When YOU are the root cause of operational or project failure, it can be very personal.
Lesson 2: Always have a backup plan. As I was cleaning out all the corrupted files, I inadvertently deleted all my blog photos. Fortunately, Dreamhost has a restore feature that allowed me to recover those files. THEN, when I moved my blog to WordPress, the change in DNS entries caused my emails to get lost. Fortunately, I had alternate emails that people could use to contact me…and…fortunately, those emails were setup for most of my online services. But in reality, my good fortune was made possible by a little backup planning. I chose my webhost based on its multi-restore features, and I chose my emails to be redundant in case I lost access to them.
Lesson 3: Adapt to the changing reality. I’ve been a customer of Dreamhost.com forever, but it’s time for me to move on. If I am the root cause of this failure, then I need to resolve the risk of causing this same thing from happening again. Dreamhost is a web host designed for technical people who know how to “ssh into a bash shell and grep for which files contain strange commands”. That used to be me 10 years ago, but not anymore. As a father of three, business coach, and entrepreneur, I’m not longer the geek-o-phile I used to be. So, I’ve moved my blog over to wordpress.com, where it’s a little bit more automated and idiot-proof.
In the end, management theory only matters when it has impact on the real world. This time around, I have been taking my own medicine. QUESTION: how about you? When have you had to take your own management or leadership advice?

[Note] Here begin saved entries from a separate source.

Definition Te1 : list Z := [
  0xa5c66363; 0x84f87c7c; 0x99ee7777; 0x8df67b7b; 0x0dfff2f2; 0xbdd66b6b;
  0xb1de6f6f; 0x5491c5c5; 0x50603030; 0x03020101; 0xa9ce6767; 0x7d562b2b;
  0x19e7fefe; 0x62b5d7d7; 0xe64dabab; 0x9aec7676; 0x458fcaca; 0x9d1f8282;
  0x4089c9c9; 0x87fa7d7d; 0x15effafa; 0xebb25959; 0xc98e4747; 0x0bfbf0f0;
  0xec41adad; 0x67b3d4d4; 0xfd5fa2a2; 0xea45afaf; 0xbf239c9c; 0xf753a4a4;
  0x96e47272; 0x5b9bc0c0; 0xc275b7b7; 0x1ce1fdfd; 0xae3d9393; 0x6a4c2626;
  0x5a6c3636; 0x417e3f3f; 0x02f5f7f7; 0x4f83cccc; 0x5c683434; 0xf451a5a5;
  0x34d1e5e5; 0x08f9f1f1; 0x93e27171; 0x73abd8d8; 0x53623131; 0x3f2a1515;
  0x0c080404; 0x5295c7c7; 0x65462323; 0x5e9dc3c3; 0x28301818; 0xa1379696;
  0x0f0a0505; 0xb52f9a9a; 0x090e0707; 0x36241212; 0x9b1b8080; 0x3ddfe2e2;
  0x26cdebeb; 0x694e2727; 0xcd7fb2b2; 0x9fea7575; 0x1b120909; 0x9e1d8383;
  0x74582c2c; 0x2e341a1a; 0x2d361b1b; 0xb2dc6e6e; 0xeeb45a5a; 0xfb5ba0a0;
  0xf6a45252; 0x4d763b3b; 0x61b7d6d6; 0xce7db3b3; 0x7b522929; 0x3edde3e3;
  0x715e2f2f; 0x97138484; 0xf5a65353; 0x68b9d1d1; 0x00000000; 0x2cc1eded;
  0x60402020; 0x1fe3fcfc; 0xc879b1b1; 0xedb65b5b; 0xbed46a6a; 0x468dcbcb;
  0xd967bebe; 0x4b723939; 0xde944a4a; 0xd4984c4c; 0xe8b05858; 0x4a85cfcf;
  0x6bbbd0d0; 0x2ac5efef; 0xe54faaaa; 0x16edfbfb; 0xc5864343; 0xd79a4d4d;
  0x55663333; 0x94118585; 0xcf8a4545; 0x10e9f9f9; 0x06040202; 0x81fe7f7f;
  0xf0a05050; 0x44783c3c; 0xba259f9f; 0xe34ba8a8; 0xf3a25151; 0xfe5da3a3;
  0xc0804040; 0x8a058f8f; 0xad3f9292; 0xbc219d9d; 0x48703838; 0x04f1f5f5;
  0xdf63bcbc; 0xc177b6b6; 0x75afdada; 0x63422121; 0x30201010; 0x1ae5ffff;
  0x0efdf3f3; 0x6dbfd2d2; 0x4c81cdcd; 0x14180c0c; 0x35261313; 0x2fc3ecec;
  0xe1be5f5f; 0xa2359797; 0xcc884444; 0x392e1717; 0x5793c4c4; 0xf255a7a7;
  0x82fc7e7e; 0x477a3d3d; 0xacc86464; 0xe7ba5d5d; 0x2b321919; 0x95e67373;
  0xa0c06060; 0x98198181; 0xd19e4f4f; 0x7fa3dcdc; 0x66442222; 0x7e542a2a;
  0xab3b9090; 0x830b8888; 0xca8c4646; 0x29c7eeee; 0xd36bb8b8; 0x3c281414;
  0x79a7dede; 0xe2bc5e5e; 0x1d160b0b; 0x76addbdb; 0x3bdbe0e0; 0x56643232;
  0x4e743a3a; 0x1e140a0a; 0xdb924949; 0x0a0c0606; 0x6c482424; 0xe4b85c5c;
  0x5d9fc2c2; 0x6ebdd3d3; 0xef43acac; 0xa6c46262; 0xa8399191; 0xa4319595;
  0x37d3e4e4; 0x8bf27979; 0x32d5e7e7; 0x438bc8c8; 0x596e3737; 0xb7da6d6d;
  0x8c018d8d; 0x64b1d5d5; 0xd29c4e4e; 0xe049a9a9; 0xb4d86c6c; 0xfaac5656;
  0x07f3f4f4; 0x25cfeaea; 0xafca6565; 0x8ef47a7a; 0xe947aeae; 0x18100808;
  0xd56fbaba; 0x88f07878; 0x6f4a2525; 0x725c2e2e; 0x24381c1c; 0xf157a6a6;
  0xc773b4b4; 0x5197c6c6; 0x23cbe8e8; 0x7ca1dddd; 0x9ce87474; 0x213e1f1f;
  0xdd964b4b; 0xdc61bdbd; 0x860d8b8b; 0x850f8a8a; 0x90e07070; 0x427c3e3e;
  0xc471b5b5; 0xaacc6666; 0xd8904848; 0x05060303; 0x01f7f6f6; 0x121c0e0e;
  0xa3c26161; 0x5f6a3535; 0xf9ae5757; 0xd069b9b9; 0x91178686; 0x5899c1c1;
  0x273a1d1d; 0xb9279e9e; 0x38d9e1e1; 0x13ebf8f8; 0xb32b9898; 0x33221111;
  0xbbd26969; 0x70a9d9d9; 0x89078e8e; 0xa7339494; 0xb62d9b9b; 0x223c1e1e;
  0x92158787; 0x20c9e9e9; 0x4987cece; 0xffaa5555; 0x78502828; 0x7aa5dfdf;
  0x8f038c8c; 0xf859a1a1; 0x80098989; 0x171a0d0d; 0xda65bfbf; 0x31d7e6e6;
  0xc6844242; 0xb8d06868; 0xc3824141; 0xb0299999; 0x775a2d2d; 0x111e0f0f;
  0xcb7bb0b0; 0xfca85454; 0xd66dbbbb; 0x3a2c1616
].

Definition Te2 : list Z := [
  0x63a5c663; 0x7c84f87c; 0x7799ee77; 0x7b8df67b; 0xf20dfff2; 0x6bbdd66b;
  0x6fb1de6f; 0xc55491c5; 0x30506030; 0x01030201; 0x67a9ce67; 0x2b7d562b;
  0xfe19e7fe; 0xd762b5d7; 0xabe64dab; 0x769aec76; 0xca458fca; 0x829d1f82;
  0xc94089c9; 0x7d87fa7d; 0xfa15effa; 0x59ebb259; 0x47c98e47; 0xf00bfbf0;
  0xadec41ad; 0xd467b3d4; 0xa2fd5fa2; 0xafea45af; 0x9cbf239c; 0xa4f753a4;
  0x7296e472; 0xc05b9bc0; 0xb7c275b7; 0xfd1ce1fd; 0x93ae3d93; 0x266a4c26;
  0x365a6c36; 0x3f417e3f; 0xf702f5f7; 0xcc4f83cc; 0x345c6834; 0xa5f451a5;
  0xe534d1e5; 0xf108f9f1; 0x7193e271; 0xd873abd8; 0x31536231; 0x153f2a15;
  0x040c0804; 0xc75295c7; 0x23654623; 0xc35e9dc3; 0x18283018; 0x96a13796;
  0x050f0a05; 0x9ab52f9a; 0x07090e07; 0x12362412; 0x809b1b80; 0xe23ddfe2;
  0xeb26cdeb; 0x27694e27; 0xb2cd7fb2; 0x759fea75; 0x091b1209; 0x839e1d83;
  0x2c74582c; 0x1a2e341a; 0x1b2d361b; 0x6eb2dc6e; 0x5aeeb45a; 0xa0fb5ba0;
  0x52f6a452; 0x3b4d763b; 0xd661b7d6; 0xb3ce7db3; 0x297b5229; 0xe33edde3;
  0x2f715e2f; 0x84971384; 0x53f5a653; 0xd168b9d1; 0x00000000; 0xed2cc1ed;
  0x20604020; 0xfc1fe3fc; 0xb1c879b1; 0x5bedb65b; 0x6abed46a; 0xcb468dcb;
  0xbed967be; 0x394b7239; 0x4ade944a; 0x4cd4984c; 0x58e8b058; 0xcf4a85cf;
  0xd06bbbd0; 0xef2ac5ef; 0xaae54faa; 0xfb16edfb; 0x43c58643; 0x4dd79a4d;
  0x33556633; 0x85941185; 0x45cf8a45; 0xf910e9f9; 0x02060402; 0x7f81fe7f;
  0x50f0a050; 0x3c44783c; 0x9fba259f; 0xa8e34ba8; 0x51f3a251; 0xa3fe5da3;
  0x40c08040; 0x8f8a058f; 0x92ad3f92; 0x9dbc219d; 0x38487038; 0xf504f1f5;
  0xbcdf63bc; 0xb6c177b6; 0xda75afda; 0x21634221; 0x10302010; 0xff1ae5ff;
  0xf30efdf3; 0xd26dbfd2; 0xcd4c81cd; 0x0c14180c; 0x13352613; 0xec2fc3ec;
  0x5fe1be5f; 0x97a23597; 0x44cc8844; 0x17392e17; 0xc45793c4; 0xa7f255a7;
  0x7e82fc7e; 0x3d477a3d; 0x64acc864; 0x5de7ba5d; 0x192b3219; 0x7395e673;
  0x60a0c060; 0x81981981; 0x4fd19e4f; 0xdc7fa3dc; 0x22664422; 0x2a7e542a;
  0x90ab3b90; 0x88830b88; 0x46ca8c46; 0xee29c7ee; 0xb8d36bb8; 0x143c2814;
  0xde79a7de; 0x5ee2bc5e; 0x0b1d160b; 0xdb76addb; 0xe03bdbe0; 0x32566432;
  0x3a4e743a; 0x0a1e140a; 0x49db9249; 0x060a0c06; 0x246c4824; 0x5ce4b85c;
  0xc25d9fc2; 0xd36ebdd3; 0xacef43ac; 0x62a6c462; 0x91a83991; 0x95a43195;
  0xe437d3e4; 0x798bf279; 0xe732d5e7; 0xc8438bc8; 0x37596e37; 0x6db7da6d;
  0x8d8c018d; 0xd564b1d5; 0x4ed29c4e; 0xa9e049a9; 0x6cb4d86c; 0x56faac56;
  0xf407f3f4; 0xea25cfea; 0x65afca65; 0x7a8ef47a; 0xaee947ae; 0x08181008;
  0xbad56fba; 0x7888f078; 0x256f4a25; 0x2e725c2e; 0x1c24381c; 0xa6f157a6;
  0xb4c773b4; 0xc65197c6; 0xe823cbe8; 0xdd7ca1dd; 0x749ce874; 0x1f213e1f;
  0x4bdd964b; 0xbddc61bd; 0x8b860d8b; 0x8a850f8a; 0x7090e070; 0x3e427c3e;
  0xb5c471b5; 0x66aacc66; 0x48d89048; 0x03050603; 0xf601f7f6; 0x0e121c0e;
  0x61a3c261; 0x355f6a35; 0x57f9ae57; 0xb9d069b9; 0x86911786; 0xc15899c1;
  0x1d273a1d; 0x9eb9279e; 0xe138d9e1; 0xf813ebf8; 0x98b32b98; 0x11332211;
  0x69bbd269; 0xd970a9d9; 0x8e89078e; 0x94a73394; 0x9bb62d9b; 0x1e223c1e;
  0x87921587; 0xe920c9e9; 0xce4987ce; 0x55ffaa55; 0x28785028; 0xdf7aa5df;
  0x8c8f038c; 0xa1f859a1; 0x89800989; 0x0d171a0d; 0xbfda65bf; 0xe631d7e6;
  0x42c68442; 0x68b8d068; 0x41c38241; 0x99b02999; 0x2d775a2d; 0x0f111e0f;
  0xb0cb7bb0; 0x54fca854; 0xbbd66dbb; 0x163a2c16
].

Definition Te3 : list Z := [
  0x6363a5c6; 0x7c7c84f8; 0x777799ee; 0x7b7b8df6; 0xf2f20dff; 0x6b6bbdd6;
  0x6f6fb1de; 0xc5c55491; 0x30305060; 0x01010302; 0x6767a9ce; 0x2b2b7d56;
  0xfefe19e7; 0xd7d762b5; 0xababe64d; 0x76769aec; 0xcaca458f; 0x82829d1f;
  0xc9c94089; 0x7d7d87fa; 0xfafa15ef; 0x5959ebb2; 0x4747c98e; 0xf0f00bfb;
  0xadadec41; 0xd4d467b3; 0xa2a2fd5f; 0xafafea45; 0x9c9cbf23; 0xa4a4f753;
  0x727296e4; 0xc0c05b9b; 0xb7b7c275; 0xfdfd1ce1; 0x9393ae3d; 0x26266a4c;
  0x36365a6c; 0x3f3f417e; 0xf7f702f5; 0xcccc4f83; 0x34345c68; 0xa5a5f451;
  0xe5e534d1; 0xf1f108f9; 0x717193e2; 0xd8d873ab; 0x31315362; 0x15153f2a;
  0x04040c08; 0xc7c75295; 0x23236546; 0xc3c35e9d; 0x18182830; 0x9696a137;
  0x05050f0a; 0x9a9ab52f; 0x0707090e; 0x12123624; 0x80809b1b; 0xe2e23ddf;
  0xebeb26cd; 0x2727694e; 0xb2b2cd7f; 0x75759fea; 0x09091b12; 0x83839e1d;
  0x2c2c7458; 0x1a1a2e34; 0x1b1b2d36; 0x6e6eb2dc; 0x5a5aeeb4; 0xa0a0fb5b;
  0x5252f6a4; 0x3b3b4d76; 0xd6d661b7; 0xb3b3ce7d; 0x29297b52; 0xe3e33edd;
  0x2f2f715e; 0x84849713; 0x5353f5a6; 0xd1d168b9; 0x00000000; 0xeded2cc1;
  0x20206040; 0xfcfc1fe3; 0xb1b1c879; 0x5b5bedb6; 0x6a6abed4; 0xcbcb468d;
  0xbebed967; 0x39394b72; 0x4a4ade94; 0x4c4cd498; 0x5858e8b0; 0xcfcf4a85;
  0xd0d06bbb; 0xefef2ac5; 0xaaaae54f; 0xfbfb16ed; 0x4343c586; 0x4d4dd79a;
  0x33335566; 0x85859411; 0x4545cf8a; 0xf9f910e9; 0x02020604; 0x7f7f81fe;
  0x5050f0a0; 0x3c3c4478; 0x9f9fba25; 0xa8a8e34b; 0x5151f3a2; 0xa3a3fe5d;
  0x4040c080; 0x8f8f8a05; 0x9292ad3f; 0x9d9dbc21; 0x38384870; 0xf5f504f1;
  0xbcbcdf63; 0xb6b6c177; 0xdada75af; 0x21216342; 0x10103020; 0xffff1ae5;
  0xf3f30efd; 0xd2d26dbf; 0xcdcd4c81; 0x0c0c1418; 0x13133526; 0xecec2fc3;
  0x5f5fe1be; 0x9797a235; 0x4444cc88; 0x1717392e; 0xc4c45793; 0xa7a7f255;
  0x7e7e82fc; 0x3d3d477a; 0x6464acc8; 0x5d5de7ba; 0x19192b32; 0x737395e6;
  0x6060a0c0; 0x81819819; 0x4f4fd19e; 0xdcdc7fa3; 0x22226644; 0x2a2a7e54;
  0x9090ab3b; 0x8888830b; 0x4646ca8c; 0xeeee29c7; 0xb8b8d36b; 0x14143c28;
  0xdede79a7; 0x5e5ee2bc; 0x0b0b1d16; 0xdbdb76ad; 0xe0e03bdb; 0x32325664;
  0x3a3a4e74; 0x0a0a1e14; 0x4949db92; 0x06060a0c; 0x24246c48; 0x5c5ce4b8;
  0xc2c25d9f; 0xd3d36ebd; 0xacacef43; 0x6262a6c4; 0x9191a839; 0x9595a431;
  0xe4e437d3; 0x79798bf2; 0xe7e732d5; 0xc8c8438b; 0x3737596e; 0x6d6db7da;
  0x8d8d8c01; 0xd5d564b1; 0x4e4ed29c; 0xa9a9e049; 0x6c6cb4d8; 0x5656faac;
  0xf4f407f3; 0xeaea25cf; 0x6565afca; 0x7a7a8ef4; 0xaeaee947; 0x08081810;
  0xbabad56f; 0x787888f0; 0x25256f4a; 0x2e2e725c; 0x1c1c2438; 0xa6a6f157;
  0xb4b4c773; 0xc6c65197; 0xe8e823cb; 0xdddd7ca1; 0x74749ce8; 0x1f1f213e;
  0x4b4bdd96; 0xbdbddc61; 0x8b8b860d; 0x8a8a850f; 0x707090e0; 0x3e3e427c;
  0xb5b5c471; 0x6666aacc; 0x4848d890; 0x03030506; 0xf6f601f7; 0x0e0e121c;
  0x6161a3c2; 0x35355f6a; 0x5757f9ae; 0xb9b9d069; 0x86869117; 0xc1c15899;
  0x1d1d273a; 0x9e9eb927; 0xe1e138d9; 0xf8f813eb; 0x9898b32b; 0x11113322;
  0x6969bbd2; 0xd9d970a9; 0x8e8e8907; 0x9494a733; 0x9b9bb62d; 0x1e1e223c;
  0x87879215; 0xe9e920c9; 0xcece4987; 0x5555ffaa; 0x28287850; 0xdfdf7aa5;
  0x8c8c8f03; 0xa1a1f859; 0x89898009; 0x0d0d171a; 0xbfbfda65; 0xe6e631d7;
  0x4242c684; 0x6868b8d0; 0x4141c382; 0x9999b029; 0x2d2d775a; 0x0f0f111e;
  0xb0b0cb7b; 0x5454fca8; 0xbbbbd66d; 0x16163a2c
].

Welcome to WordPress.com, Jesse! I think you’ll be happy with that choice. I’m sorry to hear about your blog getting hacked.
As for taking my own management or leadership advice, I have to admit I have been doing that a lot over the last six months. As I’m mentoring junior team members or coaching a team on Agile practices, I hear myself give advice that I’m not following myself. Some even call me on it
As mentors and coaches, we should constantly ask ourselves if we are practicing what we preach. We should also ask our teams to hold up the mirror to us once in awhile.
Thanks for the comment, Liza. Good to know I’m not the only one who struggles with “walking the talk”.
Simple:
1. Dreamhost blows. Period. Go into your dreamhost.com web admin and find out how many other domains are registered under your shared server.
You can also use google for this too.
2. Get off of dreamhost shared servers. If you do some research you’ll find out a couple things:
– “There are 10293 domains on your shared server.”
– “Out of 10293 domains, 4582 are compromised.”
– Something like that. Be scared.
3. I speak from experience here. I used dreamhost shared servers in my infancy. Don’t matter whether you change root access, ftp pass, blah blah. One bad apple can spoil them all.
4. PLUGINS – 2 rules:
– Always update.
– Don’t install s**t plugins.
I worked on a friend of ours blog the other day. You can ask him yourself “MCott” . I literally installed a new plugin on his blog and it completely blew up the entire website. He had old plugins that were: coded poorly, not updated, and created poor .php and mysql calls. Anyhoo. You get my point.
-ps
Wow. You’re right. I had no idea their servers were such a mess.
Thanks for the encouragement, Peter.